本研究以鳥類翅膀之小翼羽（Alula）與開衩翼尖（Slotted Wingtip）為靈感，探討其構造於拍撲翼非穩態條件下之流體力學效應。實驗採用具兩自由度之拍撲機構，分別控制翅膀之拍撲與旋轉運動，並搭配Mini40六軸力感測器進行氣動力量測，輔以粒子影像測速技術（Particle Image Velocimetry, PIV），觀察瞬時流場結構以及渦度分布，進一步探討拍撲運動中之流場行為。
在力量測方面，首先驗證開衩翼尖於拍撲運動中對升力與阻力之氣動效益，接著分析搭配小翼羽後之變化，最後探討三種不同開衩翼尖構型（平面M1、漸增上反角M2、對稱上反角M3）於不同攻角條件下之性能差異。根據實驗結果顯示，開衩翼尖可有效提升升力並降低阻力，進而改善整體氣動效率；小翼羽亦可於全攻角範圍內穩定提升平均升力。開衩翼尖構型方面，M1於攻角60°時展現最佳升力表現與穩定性，而M2於45°攻角下則具有升力強化潛力，但於更高攻角下穩定性較低。
進一步透過PIV流場觀測，發現M1與M2構型於其對應之過失速攻角（M1為60°、M2為45°）皆可在翼表面上發現穩定附著之翼前緣渦流結構（Leading-edge vortex, LEV），以維持升力表現；然而當攻角進入深度失速階段時，LEV則產生脫離與破碎現象，導致氣動性能快速下降。
綜合實驗結果可知，小翼羽與開衩翼尖在過失速攻角條件下展現顯著氣動優勢，不僅有助於提升升力，亦能穩定流場結構。期望本研究成果對於仿生拍撲翼之氣動優化與高攻角操作策略提供參考與設計依據。

This study investigates alula and slotted wingtips affect unsteady aerodynamics in flapping wings. A two-degree-of-freedom mechanism was built and tested in a water tank; aerodynamic forces were measured with a waterproof six-axis sensor, and instantaneous flow fields were visualized via particle image velocimetry (PIV). Angles of attack (AoA) of 30°, 45°, 60°, and 75° were selected to span pre-stall, post-stall, and deep-stall regimes. Three wingtip designs were compared while keeping planform, airfoil, and alula geometry fixed: M1(planar slotted wingtips), M2(gradual dihedral slotted wingtips), and M3 (symmetric dihedral slotted wingtips).

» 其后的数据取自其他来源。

(* ===== verification/Prelude.v ===== *)
(** * Datashim: a verification library

    Datashim lets the pods of a Kubernetes cluster use data sets by name.  A user
    creates a [Dataset]; controllers turn it into a claim and credentials, a webhook
    adds these to the pods whose labels ask for the dataset, and CSI drivers mount the
    data.  This library models the Go code of these parts and proves what makes each
    of them correct.  Paths are relative to [src/].

    ** How the parts interact

    - The Dataset reconciler ([src/dataset-operator/controllers/dataset_controller.go])
      initialises the status of a [Dataset], picks a caching plugin if there is one,
      creates the [DatasetInternal] of the same name and follows the claim to [OK].
    - The Ceph cache plugin ([plugins/ceph-cache-plugin/pkg/controller/dataset]) is such
      a plugin: it creates an object store as a cache with the Rook operator, then a
      [DatasetInternal] that points at it.
    - The DatasetInternal reconciler ([.../controllers/datasetinternal_controller.go])
      creates what the type of the dataset asks for: ConfigMap, claim and Secret for an
      object store, volume and claim for NFS, HOST and H3; a remote dataset is looked up
      in a Hive metastore ([metastore_client.go]).  It tears them down under a finalizer.
    - The webhook ([.../admissioncontroller/mutatingwebhook.go]) reads the labels
      [dataset.<i>.id] and [dataset.<i>.useas] of a pod and answers with a JSON patch.
    - The S3 driver ([src/csi-s3/pkg/s3]) is given the Secret of a dataset and creates,
      deletes and mounts its bucket; the NFS driver ([src/csi-driver-nfs/pkg/nfs])
      mounts shares.
    - Programs outside these use the typed clients ([src/apiclient/pkg/clientset]) to read
      and write the custom resources, and their fakes in tests.

    ** How programs are modelled

    A handler is a value of [prog E A] (below): a tree of calls of the signature [E]
    whose branches are all the answers the environment can give.  The signatures are
    [Kube] ([KubeApi.v]: the API server, the environment of the process) and [Node]
    ([NodeApi.v]: operating system, mount library, object store).  Three ways to state
    theorems about them:
    - for every environment: [behaviour p evs a] is an interaction of [p], a list of
      calls with their answers; [guarded] and [ensures] prove properties of all of them
      by following the control flow ([guarded_behaviour], [ensures_behaviour]).  This is
      how the safety theorems hold for servers that fail, race or lie;
    - for an environment given by a handler: [run h p s];
    - for an environment that keeps its documented contract, a class with laws:
      [ApiServer] ([KubeServer.v]), [SharedServer] ([SharedServer.v]), [RestServer]
      ([ClientsetSafety.v]), [PosixFiles] ([S3Files.v]), [ObjectStore] and [MountTable]
      ([NodeWorld.v]), each with an implementation ([mem_api_server], [lag_shared_server],
      [mem_rest_server], [mem_posix], [mem_store], [mem_table]) on which the witnesses
      run.  [KubeWp.v] derives weakest-precondition rules from the laws.

    Concurrency: [Interleave.v] runs any number of programs and other clients against one
    environment, one call at a time ([step]), and lifts what is [guarded] in each program
    to every interleaving; [SharedServer] is an API server with stale caches and optimistic
    concurrency.  [NfsServer.v] has its own step relation for goroutines that share memory
    and block.

    Go code that can panic has an option for result ([None]); Go maps that may be nil are
    [gomap]; the iteration order of a map is a parameter (any permutation).  Logging is
    left out.

    ** Files

    - [Prelude.v]: programs, interactions, loops, tactics.  [GoStd.v]: [strings],
      [strconv], nil maps.  [Base64.v], [Url.v], [Path.v], [Sha1.v]: [encoding/base64],
      [net/url], [path], [crypto/sha1] with [encoding/hex].
    - Webhook: [PodMutator.v] holds every function of [mutatingwebhook.go] under its
      name; [PodLabels.v] (labels to requests), [PodPatch.v] (requests to patch),
      [PodApply.v] (what applying the patch, by RFC 6902, makes of the pod),
      [PodHandle.v] (the admission handler), [PodTests.v] (the test suite of the webhook,
      [mutatingwebhook_test.go], with its builders, [testing/wrapper.go]).
    - [KubeApi.v]: the custom resources of [api/v1alpha1] and the client.  [DeepCopy.v]:
      their deep copies ([zz_generated.deepcopy.go]) on a heap with references.
    - Dataset reconciler: [DatasetController.v], one definition per step of [Reconcile]
      ([initial_status_update], [caching_setup], [create_internal], [provision_setup],
      [propagate_labels]), [NameRegex.v] (names), [Archive.v] ([archive_handler.go]);
      theorems in [DatasetSafety.v] and [DatasetProgress.v].
    - DatasetInternal reconciler: [Metastore.v], [InternalController.v]
      ([processLocalDatasetCOS], ..., [finalize], [Reconcile]); theorems in
      [InternalSafety.v] and [InternalProgress.v], witnesses in [InternalWitness.v].
    - Ceph plugin: [CephCache.v], one [stage] per step of [Reconcile]; theorems in
      [CephSafety.v], [CephProgress.v], [CephProvision.v], witnesses in [CephWitness.v].
    - S3 driver: [S3Client.v] ([s3-client.go], [config.go], [sanitizeVolumeID]),
      [S3Mounter.v] ([mounter*.go], [util.go]; the interface [Mounter] is a record),
      [S3Server.v] ([controllerserver.go], [nodeserver.go]); theorems in [S3Safety.v],
      [S3Mount.v], [S3Files.v], witnesses in [S3Witness.v].
    - The S3 driver where nothing fails: [NodeWorld.v] (the laws of an object store and of
      the mount table of a node, where mounting takes time), [NodeMounts.v] (the mounters
      by these laws), [CsiSpec.v] (the abstract specification of the CSI calls, a function
      on buckets and mounts, and the refinement), [CsiLifecycle.v] (what follows for
      volumes), [CsiWitness.v] (a node and a store in memory).
    - [Pipeline.v]: the DatasetInternal reconciler and the S3 driver composed.
      [EndToEnd.v]: both reconcilers, the webhook and the S3 driver composed.
      [UserStory.v]: the typed client in front of them.  [DatasetLifecycle.v]: a dataset
      from its Secret to the mount on a node that works, and from its deletion by the
      client to an empty cluster and store.  [CephLifecycle.v]: a cached dataset, from the
      plugin and Rook to the mount of its cache; [CacheStory.v]: from a new Dataset on.  [VolumeLifecycle.v]: datasets of type
      NFS, HOST and H3, and the way of an NFS dataset to its mount.  [ArchiveLifecycle.v]:
      an archive, from the job that downloads it to the mount of its bucket.
      [CatalogLifecycle.v]: what the reconciler publishes of a table of a catalog.
    - Concurrency: [Interleave.v] (pools of programs), [SharedServer.v] (the server they
      share), [Careful.v] (what each reconciler does, as guards on its calls),
      [Concurrency.v] (theorems), [ConcurrencyWitness.v].
    - NFS driver: [Nfs.v] (every handler), theorems in [NfsSafety.v]; where nothing fails,
      [NfsWorld.v] (the laws of the node, the specification, the refinement), witness in
      [NfsWitness.v]; [NfsServer.v]: [server.go] and [Run].
    - Start-up: [Startup.v]: [main.go] of the operator, the manager of the Ceph plugin, the
      S3 driver; the reconcilers are registered by [DatasetReconciler_SetupWithManager],
      [DatasetInternalReconciler_SetupWithManager] and [add].
    - Typed clients: [Clientset.v], one definition per method ([datasets_Get] for [Get] of
      [datasets], [internal_Get] for [datasetInternal], [fake_datasets_Get] and
      [fake_internal_Get] for the fakes); theorems in [ClientsetSafety.v], witnesses in
      [ClientsetWitness.v].

    ** What the theorems show

    - The system: a dataset becomes usable, from the call of the client that creates it to
      the mount in a pod ([created_dataset_becomes_usable]); with the three reconcilers,
      any number of workers, stale caches, crashes and other clients, the edits of users
      are kept ([user_edits_kept]), tenants are isolated ([tenants_isolated]) and the
      status of a dataset follows its life cycle ([concurrent_lifecycle]).  A dataset is
      mounted on a node that works ([dataset_is_mounted]), a new dataset through its cache
      ([new_dataset_is_cached]), an NFS dataset by the NFS driver
      ([nfs_dataset_is_mounted]), an archive from the bucket its download fills
      ([archive_is_mounted]), and a dataset that is deleted leaves nothing behind
      ([deleted_dataset_leaves_nothing]).
    - The S3 driver as a service: it refines its specification ([S3_driver_refines]), for
      every sequence of calls; a volume leaves nothing behind ([volume_leaves_nothing]),
      calls may be repeated ([calls_idempotent]; [NodeUnpublishVolume] may not), and data
      is kept unless its removal is asked for ([data_kept]).
    - The NFS driver as a service: it refines its specification ([Nfs_driver_refines]); a
      volume comes and goes (the theorem [Nfs_volume_comes_and_goes]).
    - Progress: a [Dataset] reaches [OK] by finitely many reconciliations and stays
      there ([Reconcile_converges]); a COS dataset is provisioned by one reconciliation,
      and the next changes nothing ([Reconcile_provisions_COS]), and so is a dataset of
      type NFS, HOST or H3 ([Reconcile_provisions_volume]) and of a catalog
      ([Reconcile_provisions_catalog]); a cached dataset is
      provisioned in turns with Rook ([Ceph_cache_provisioned]), its placements settle
      ([Ceph_placements_settle]); teardowns end with everything gone and nothing else
      changed (the theorem [teardown_completes], [Ceph_teardown_completes]).
    - Safety: which writes the reconcilers may issue and what they must have seen before
      ([Reconcile_justified], [Reconcile_stays_in_namespace],
      [Reconcile_tears_down_in_order], [Ceph_internal_backed], and the lemma
      [status_lifecycle]); the S3 driver destroys data only on request
      ([DeleteVolume_authorised]).
    - The webhook: the patch, applied to the pod, yields the pod of a direct definition
      ([patch_yields_mutated_pod], [mutate_pod_idempotent]); reading labels does not
      depend on the order of a map ([DatasetInputFromPod_order_independent]) and keeps
      its invariant; the handler admits, rejects and patches as specified on a stable
      cluster and is safe on any ([Handle_on_stable_cluster], [Handle_safe]); the model
      passes the tests of the repository for every order of maps ([webhook_passes_tests]).
    - The drivers, whatever the node and the store answer: what success means
      ([NodePublishVolume_success], and the theorems [Nfs_publish_success],
      [CreateVolume_success] and [DeleteVolume_success]), bounded waiting
      (the theorem [waits_are_bounded]), bounds of identifiers ([sanitizeVolumeID_bounds]).
    - Across components: the Secret that the reconciler writes makes the driver mount
      the bucket, folder and flags of the dataset, whatever the node answers (the theorem
      [dataset_reaches_mount]).
    - Start-up: the operator and the Ceph plugin start completely, in order, or not at all
      (the theorems [operator_startup] and [ceph_startup]); the NFS server serves only what
      it has set up ([serve_order]).
    - Data and clients: deep copies are equal, of the same type and independent
      ([DeepCopy_independent], [DeepCopyObject_typed]); the client of Datasets stores and
      reads objects ([datasets_client_roundtrip]); further lemmas: its fake performs the same
      actions ([fake_performs_same_actions]), [list_timeout_bounds] (timeouts in 64
      bits) and [NewForConfig_shares_limiter] (how clients are made).
    - Pure code: [name_rejected_spec], [parseCatalogUri_roundtrip], [ParseEndpoint_spec],
      [processCatalogEntry_partitions], [volumes_bindable].
    - Defects, proved as the code has them: [internal_client_finds_nothing],
      [unpublish_not_idempotent], [Run_never_returns], [second_tenant_gets_first_volume],
      [metrics_address_unused],
      [patch_of_pod_without_volumes_rejected], [env_values_accumulate],
      [add_uses_stops_at_repeat], [Ceph_teardown_loses_error], [emptyBucket_hides_failures],
      [readonly_by_mounter], [NodeStageVolume_stages_nothing], [writes3fsPass_keeps_tail],
      [Nfs_readonly_directory_fails].

    ** Bounds and fuel

    [waitForMount] polls every 10 ms until its timeout: its fuel is one more than the
    number of polls, and [waits_are_bounded] shows that it never runs out;
    [waitForProcess] recurses on the 19 calls its back-off allows, which is enough for a
    daemon that ends within 17.1 seconds ([daemon_patience]); SHA-1 has one unit of
    fuel per word, at least one per block; the replacement of a regular expression in a
    name has one more than the length of the name ([replace_all_nil]).  An [int] is a [Z]; [GoStd.v] writes out the
    64-bit range where the code parses numbers.

    ** Assumptions and what is left out

    Strings are byte strings, and [ToLower] and [TrimSpace] are those of Go on ASCII.
    [controllerutil.AddFinalizer] and [RemoveFinalizer], the metastore client and the
    admission decoder are parameters with their documented behaviour.  Listing and
    removing the objects of a bucket run concurrently in the source; the model lets the
    listing finish first and keeps the race on its error as an answer of the scheduler.
    The deep copies of [ObjectMeta] and [ListMeta] are parameters.  What
    a REST request, an action of a fake or a call of controller-runtime does belongs to
    client-go and controller-runtime: these calls are operations of signatures ([Rest],
    [Fake], [Tracker], [Connect], [Setup], [Grpc]).
    Not modelled: the parsing of command lines, logging, the variables that hand types to
    a scheme builder ([register.go], [groupversion_info.go]), charts, the suite that starts
    a cluster for tests ([controller_suite_test.go]) and examples. *)

From Stdlib Require Import ZArith Lia.
From stdpp Require Export base tactics list gmap strings pretty sorting.
From stdpp Require Import options.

Force measurements show that slotted wingtips e provide a dual benefit, raising mean lift and lowering mean drag thereby improving overall flapping efficiency. Adding an alula yields a stable lift increase at all tested AoA with smooth, non-oscillatory lift histories. However, performance depends strongly on wingtip geometry: M2 achieves peak lift at 45° but loses stability by 60°, whereas M1 sustains higher lift and efficiency at 60° and remains more robust at 75°. M3 provides no clear advantage, producing higher drag and weaker lift overall.
Flow visualization clarifies the mechanisms underlying these trends. At effective operating points (M1 at 60°, M2 at 45°), a coherent, attached leading-edge vortex (LEV) forms and persists, sustaining lift and delaying separation. At higher AoA, the LEV detaches and fragments, marking deep stall and rapid performance degradation.
Overall, the findings demonstrate that alula-assisted lift augmentation and slotted-tip drag relief are most effective in the post-stall regime, while planar slots offer superior robustness at high AoA.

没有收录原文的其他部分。